The World Health Organization announced an emergency committee meeting that will be held on Wednesday to determine whether the outbreak is to be considered a global health crisis warranting an internationally coordinated response. In the past, declarations of this kind have been used for epidemics of severe illness threatening to become pandemics as they cross international borders.
In Canada, chief public health officer Dr. Theresa Tam said on Monday that, while there is no need for panic, Canadians should be vigilant. Although the risk is low and Canada does not have any direct flights from Wuhan, airports in Montreal, Toronto, and Vancouver are taking precautionary measures by asking travellers who have flu-like symptoms to notify border
services personnel. Later this week, electronic kiosks will include an additional heath screen question as well.
As the virus continues to spread, many are wondering the exact nature of coronavirus, what it entails, and where it all started. We've outlined those answers below.

What is the coronavirus?

Coronavirus is a catch-all term for viral types of pneumonia and respiratory viruses ranging from iterations of the common cold to MERS and SARS. They are common among animals; however, on rare occasions, they become zoonotic, meaning that they can be transmitted from animals to humans. The World Health Organization says symptoms of this virus include fever, cough, and shortness of breath.
In serious cases, certain strains of coronavirus can lead to pneumonia, kidney failure, and death. According to the Center for Disease Control, there are currently no vaccines to prevent people from contracting a coronavirus. There is also no treatment. Most people with common human coronaviruses will recover on their own. More dangerous strains such as SARS and MERS have 11% and 35% fatality rates, respectively.
But, hundreds of people came into close contact with diagnosed patients and did not get sick leading China’s municipal health commission to believe that while the virus is contagious, it is not easily transmitted between humans.

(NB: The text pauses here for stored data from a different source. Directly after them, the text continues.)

(** *** [calculate_results] *)

(** The five lists of [per_publisher_metrics]. *)
Record per_publisher_metrics := {
  message_loss : list Q;
  out_of_order : list Q;
  duplicates : list Q;
  mean_gap : list Q;
  std_dev_gap : list R
}.

Definition no_metrics : per_publisher_metrics :=
  {| message_loss := []; out_of_order := []; duplicates := [];
     mean_gap := []; std_dev_gap := [] |}.

(** [messages.keys()] *)
Definition keys (messages : gmap Z Z) : list Z := (map_to_list messages).*1.

(** [len(messages)] *)
Definition len (messages : gmap Z Z) : Z := Z.of_nat (size messages).

(** [int(30 * (1000 / delay))] *)
Definition theoretical_count (delay : Z) : res Z :=
  q ← B64.int_truediv 1000 delay;
  B64.to_int (B64.mul (B64.of_int 30) q).

Definition expected_messages (delay : Z) (sorted_counters : list Z) : res Z :=
  if delay =? 0 then
    max_counter ← Py.max sorted_counters;
    mret (max_counter + 1)
  else theoretical_count delay.

(** [100 * (1 - actual / expected) if expected > 0 else 0] *)
Definition message_loss_of (actual_messages expected_messages : Z) : res Q :=
  if 0 <? expected_messages then
    q ← truediv (inject_Z actual_messages) (inject_Z expected_messages);
    mret (100 * (1 - q))%Q
  else mret 0%Q.

(** The loop over [sorted(messages.keys())] that counts the counters
    smaller than the one before them. *)
Definition out_of_order_count (counters : list Z) : Z :=
  fst (foldl (λ '(count, prev_counter) counter,
                ((match prev_counter with
                  | Some p => if counter <? p then count + 1 else count
                  | None => count
                  end), Some counter))
             (0, None) counters).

Where did the coronavirus in China start spreading?

According to the Associated Press, the outbreak was traced back to people connected to a seafood market in Wuhan — a city in central China — late last month. Experts are concerned that the virus will spread more rapidly as people around the country travel for the Lunar New Year which begins January 25 with celebrations continuing through February 8. Annually, Lunar New Year amounts to one of the largest movements of people in the world and travel advisories are now recommended throughout China as a result.

Has coronavirus ever spread in the past?

Previous severe outbreaks of a deadly strain of coronavirus include Severe Acute Respiratory Syndrome (SARS) in 2002 and Middle East Respiratory Syndrome (MERS) in 2013. Currently, the new coronavirus appears to be less severe than either of these outbreaks, reports Healthline.
The WHO and CDC are working together to manage the outbreak of this coronavirus. The CDC developed a test to diagnose the virus and is in the process of sharing this test internationally. Travel advisories and screenings at airports have also been issued.